A MOSSLEY high school has been told it ‘motivates’ students and is ‘ambitious for pupils and has high standards for their academic achievement and their behaviour.’
But Mossley Hollins High school was told in its latest Ofsted report some of its children feel it is ‘too strict.’
The Huddersfield Road facility has been rated good after its first inspection in nine years – its first under the new, more stringent guidelines.
It was rated outstanding but even Ofsted’s head, Andrea Spielman, believed the number of schools with that mark would halve.
And inspectors praised the work done by headteacher Andrea Din and her staff.
The report states: “Leaders are ambitious for pupils and have high standards for their academic achievement and their behaviour.
“The vast majority of pupils work hard to rise to these expectations. They behave responsibly and they achieve well in a range of subjects. This means that they are well prepared for their next steps by the time they leave the school in Year 11.
“Pupils are motivated to attend school each day. This is reflected in their high rates of attendance.
“Leaders have devised a high-quality, varied programme to support pupils’ wider development. Staff deliver this effectively through assemblies, form time, dedicated whole-school days, and the curriculum.
“Pupils learn about a range of issues, such as healthy relationships and internet safety. Pupils benefit from a well-planned programme of careers advice and guidance.”
Ofsted’s new inspections came into effect at the start of this academic year after a further change was implemented in 2019 – five years after Mossley Hollins’ last visit.
But in addition to the motivation and quality, inspectors judged safeguarding as effective, adding: “Leaders are proactive in developing the culture of safeguarding at the school,” and “leaders work effectively with outside agencies and safeguarding partners to seek advice and support for pupils who may be at risk.
“They bring appropriate colleagues into school to help pupils learn about how to keep themselves safe.”
Mossley Hollins says it is working to rectify some of the less positive elements of the report.
Inspectors said: “Pupils were less positive when they spoke about how well leaders consider their emotional well-being. This affects how happy they feel in school, as they feel that the school is too strict.
“Some pupils spoken to said that they would appreciate more input on how to access support for mental health and emotional well-being.

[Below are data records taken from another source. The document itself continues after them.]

(* ===== verification/AuditCodec.v ===== *)
(** * The audit store at concrete files

    A serializer the laws of [AuditStore] hold of, for the witnesses: the metadata
    and a record are strings of binary digits between braces.  The promises of
    [AuditRecovery] and [AuditIds] at small stores, and two runs after which a log
    can no longer be read. *)

From stdpp Require Import countable finite.
From S2P Require Export Serializers AuditRecovery AuditIds.

Local Open Scope Z_scope.

(** ** Events are countable *)

#[export] Program Instance SecurityAuditMode_finite : Finite SecurityAuditMode :=
  {| enum := [BestEffort; Mandatory] |}.
Next Obligation. by apply (bool_decide_unpack _). Qed.
Next Obligation. intros []; by apply (bool_decide_unpack _). Qed.
#[export] Program Instance SecurityAuditStage_finite : Finite SecurityAuditStage :=
  {| enum := [StAttempt; StAuthentication; StAuthorization; StAdmission; StRuntime; StDurability;
              StDelivery] |}.
Next Obligation. by apply (bool_decide_unpack _). Qed.
Next Obligation. intros []; by apply (bool_decide_unpack _). Qed.
#[export] Instance SecurityAuditDecision_eq_dec : EqDecision SecurityAuditDecision.
Proof. solve_decision. Defined.
#[export] Program Instance SecurityAuditDecision_finite : Finite SecurityAuditDecision :=
  {| enum := [DecNotApplicable; DecAllow; DecDeny; DecError] |}.
Next Obligation. by apply (bool_decide_unpack _). Qed.
Next Obligation. intros []; by apply (bool_decide_unpack _). Qed.
#[export] Instance SecurityAuditReason_eq_dec : EqDecision SecurityAuditReason.
Proof. solve_decision. Defined.
#[export] Program Instance SecurityAuditReason_finite : Finite SecurityAuditReason :=
  {| enum := [RsRequestReceived; RsAnonymousLocalProfile; RsExplicitPolicyAllow; RsNoMatchingPermission;
              RsInvalidActorAssertion; RsAuthenticationFailed; RsMissingPrincipal;
              RsPolicyEvaluationFailed; RsMalformedRequest; RsScopeRejected; RsLimitExceeded;
              RsClassificationOverflow; RsRuntimeSucceeded; RsRuntimeFailed; RsCommitted;
              RsNotCommitted; RsUnknownDurability; RsNotApplicable; RsResponseHandedOff;
              RsUnknownDelivery; RsSinkUnavailable] |}.
Next Obligation. by apply (bool_decide_unpack _). Qed.
Next Obligation. intros []; by apply (bool_decide_unpack _). Qed.
#[export] Instance SecurityAuditRuntimeOutcome_eq_dec : EqDecision SecurityAuditRuntimeOutcome.
Proof. solve_decision. Defined.
#[export] Program Instance SecurityAuditRuntimeOutcome_finite : Finite SecurityAuditRuntimeOutcome :=
  {| enum := [RoNotReached; RoSucceeded; RoFailed] |}.
Next Obligation. by apply (bool_decide_unpack _). Qed.
Next Obligation. intros []; by apply (bool_decide_unpack _). Qed.
#[export] Instance SecurityAuditDurabilityOutcome_eq_dec : EqDecision SecurityAuditDurabilityOutcome.
Proof. solve_decision. Defined.
#[export] Program Instance SecurityAuditDurabilityOutcome_finite : Finite SecurityAuditDurabilityOutcome :=
  {| enum := [DoNotApplicable; DoCommitted; DoNotCommitted; DoUnknown] |}.
Next Obligation. by apply (bool_decide_unpack _). Qed.
Next Obligation. intros []; by apply (bool_decide_unpack _). Qed.
#[export] Instance SecurityAuditDeliveryOutcome_eq_dec : EqDecision SecurityAuditDeliveryOutcome.
Proof. solve_decision. Defined.
#[export] Program Instance SecurityAuditDeliveryOutcome_finite : Finite SecurityAuditDeliveryOutcome :=
  {| enum := [DlNotReached; DlHandedOff; DlUnknown] |}.
Next Obligation. by apply (bool_decide_unpack _). Qed.
Next Obligation. intros []; by apply (bool_decide_unpack _). Qed.
#[export] Program Instance SecurityAction_finite : Finite SecurityAction :=
  {| enum := [WorkspaceCreate; WorkspaceOpen; WorkspaceClose; WorkspaceInspect; WorkspaceSave;
              WorkspaceLoad; WorkspaceExport; WorkspaceImport; SchemaDefine; SchemaInspect;
              ActNodeCreate; ActNodeRead; ActNodeUpdate; ActNodeDelete; ActEdgeCreate; ActEdgeRead;
              ActEdgeUpdate; ActEdgeDelete; ActQuery; ActTraverse; ActExplain; ActProfile;
              BatchApply; IndexInspect; AuditInspect] |}.
Next Obligation. by apply (bool_decide_unpack _). Qed.
Next Obligation. intros []; by apply (bool_decide_unpack _). Qed.
#[export] Program Instance SecurityResourceKind_finite : Finite SecurityResourceKind :=
  {| enum := [KindService; KindWorkspace; KindNodeModel; KindEdgeModel; KindOperationFamily;
              KindIndexCatalog; KindWorkspaceArtifact; KindReservedAdmin] |}.
Next Obligation. by apply (bool_decide_unpack _). Qed.
Next Obligation. intros []; by apply (bool_decide_unpack _). Qed.
Definition processGroup `{Platform}
    (body : stats -> option record -> record -> Entry.t)
    (records : list record) : list (nat * Entry.t) :=
  annotate body (mkStats None None) None (sort compareRecords records).

(** Write an annotated entry back at its place in the summary. *)
Fixpoint replace_at {A : Type} (i : nat) (x : A) (l : list A) : list A :=
  match l, i with
  | [], _ => []
  | _ :: r, O => x :: r
  | y :: r, S i' => y :: replace_at i' x r
  end.

Definition track `{Platform}
    (body : stats -> option record -> record -> Entry.t)
    (entries : list Entry.t) : list Entry.t :=
  fold_left
    (fun es group =>
       fold_left (fun es' ie => replace_at (fst ie) (snd ie) es')
                 (processGroup body (snd group)) es)
    (JsObject.entries (groupBySignature entries)) entries.

End Continuity.

(** ** The record source *)

Module Supabase.

(** [{ data, error }] *)
Record answer (R : Type) := mkAnswer {
  data : option (list R);
  error : option string
}.
Arguments mkAnswer {R} _ _.
Arguments data {R} _.
Arguments error {R} _.

Record issueFilter := mkIssueFilter {
  gte_issue_date : option string;
  lte_issue_date : option string;
  gte_mixing_no : option string;
  lte_mixing_no : option string;
  in_unit : list jsval;
  in_line : list jsval;
  in_mixing_no : list jsval
}.

Record mixingFilter := mkMixingFilter {
  chart_in_mixing_no : list jsval;
  chart_in_unit : list jsval;
  chart_in_line : list jsval;
  chart_in_cotton : list string
}.

(** The four reads of the summary handler, each with the type of its
    answer. *)
Inductive query : Type -> Type :=
| SelectMixingIssue (f : issueFilter) : query (answer Issue.t)
| SelectMixingChart (f : mixingFilter) : query (answer MixRow.t)
| SelectLotResults (in_lot_no : list jsval) : query (answer Lot.t)
| SelectMixingCode (in_variety : list jsval) : query (answer MixingCode.t).

(** A computation that awaits reads of the record source. *)
Inductive io (A : Type) : Type :=
| Ret (a : A)
| Await {R : Type} (q : query R) (k : R -> io A).
Arguments Ret {A} _.
Arguments Await {A R} _ _.

Fixpoint bind {A B : Type} (m : io A) (f : A -> io B) : io B :=
  match m with
  | Ret a => f a
  | Await q k => Await q (fun r => bind (k r) f)
  end.

(** The reads of a computation, in order, against a record source. *)
Inductive read : Type :=
| Read (R : Type) (q : query R).
Arguments Read {R} _.

Fixpoint run {A : Type} (source : forall R, query R -> R) (m : io A)
  : list read * A :=
  match m with
  | Ret a => ([], a)
  | Await q k =>
      let (reads, a) := run source (k (source _ q)) in
      (Read q :: reads, a)
  end.

End Supabase.

Import Supabase.

Notation "x <- m ;; k" := (bind m (fun x => k))
  (at level 61, m at next level, right associativity).

(** ** The daily branch *)

Module Daily.

Import Aggregator.

(** [`${row.mixing_no}|${row.cotton}`] *)
Definition groupKey (row : MixRow.t) : string :=
  ToString (MixRow.mixing_no row) ++ "|" ++ ToString (MixRow.cotton row).

Definition groupRows (mixingData : list MixRow.t) : obj (list MixRow.t) :=
  fold_left
    (fun groups row =>
       match get groups (groupKey row) with
       | None => set groups (groupKey row) [row]
       | Some rows => set groups (groupKey row) (rows ++ [row])%list
       end)
    mixingData [].

Definition lookupKey (unit line mixing_no cotton : jsval) : string :=
  ToString (coalesce unit (VStr "__NO_UNIT__")) ++ "|"
  ++ ToString (coalesce line (VStr "__NO_LINE__")) ++ "|"
  ++ ToString (coalesce mixing_no (VStr "__NO_MIXING__")) ++ "|"
  ++ ToString (coalesce cotton (VStr "__NO_COTTON__")).

(** The first truthy issue date of each (unit, line, mixing, cotton). *)
Definition issueDateLookup (issueData : list Issue.t) : obj jsval :=
  fold_left
    (fun lookup issueRow =>
       let k := lookupKey (Issue.unit issueRow) (Issue.line issueRow)
                          (Issue.mixing_no issueRow) (Issue.cotton issueRow) in
       match get lookup k with
       | Some v => if truthy v then lookup else set lookup k (Issue.issue_date issueRow)
       | None => set lookup k (Issue.issue_date issueRow)
       end)
    issueData [].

“At times, a small number of pupils feel unhappy in school as they feel that the rules are too strict, and leaders should ensure that consideration is given to supporting pupils to feel nurtured and cared for.
“A minority of parents indicated that they do not feel that leaders engage with them well enough to address concerns or to explain changes to processes that the school is making.”
In response, the school – which is happy with the grading it received – has been conducted a review of its own to find out what it can do better and how.
It said: “Although leaders, governors and staff are very pleased with the report, we are working hard on the areas identified from our own self-evaluation, which the inspection team agreed with.
“Although the work in classrooms to support our students with additional needs is strong, we are already working hard to further resource the Learning Support Faculty to ensure that students with additional needs are identified in a timely manner so that they are able to access the most appropriate support outside of the classroom.
“Mrs Din and her team would like to praise the joint effort of students, teachers and governors.
“Leaders, governors and staff are very keen to work with students and the wider school community to further develop the school and plans are in place to allow this work to take place.
“We are very grateful to those parents and students who offered positive advice, as the report says, on how to take the next steps for our school.
“It is this joint work that will allow the school to continue to grow and develop.”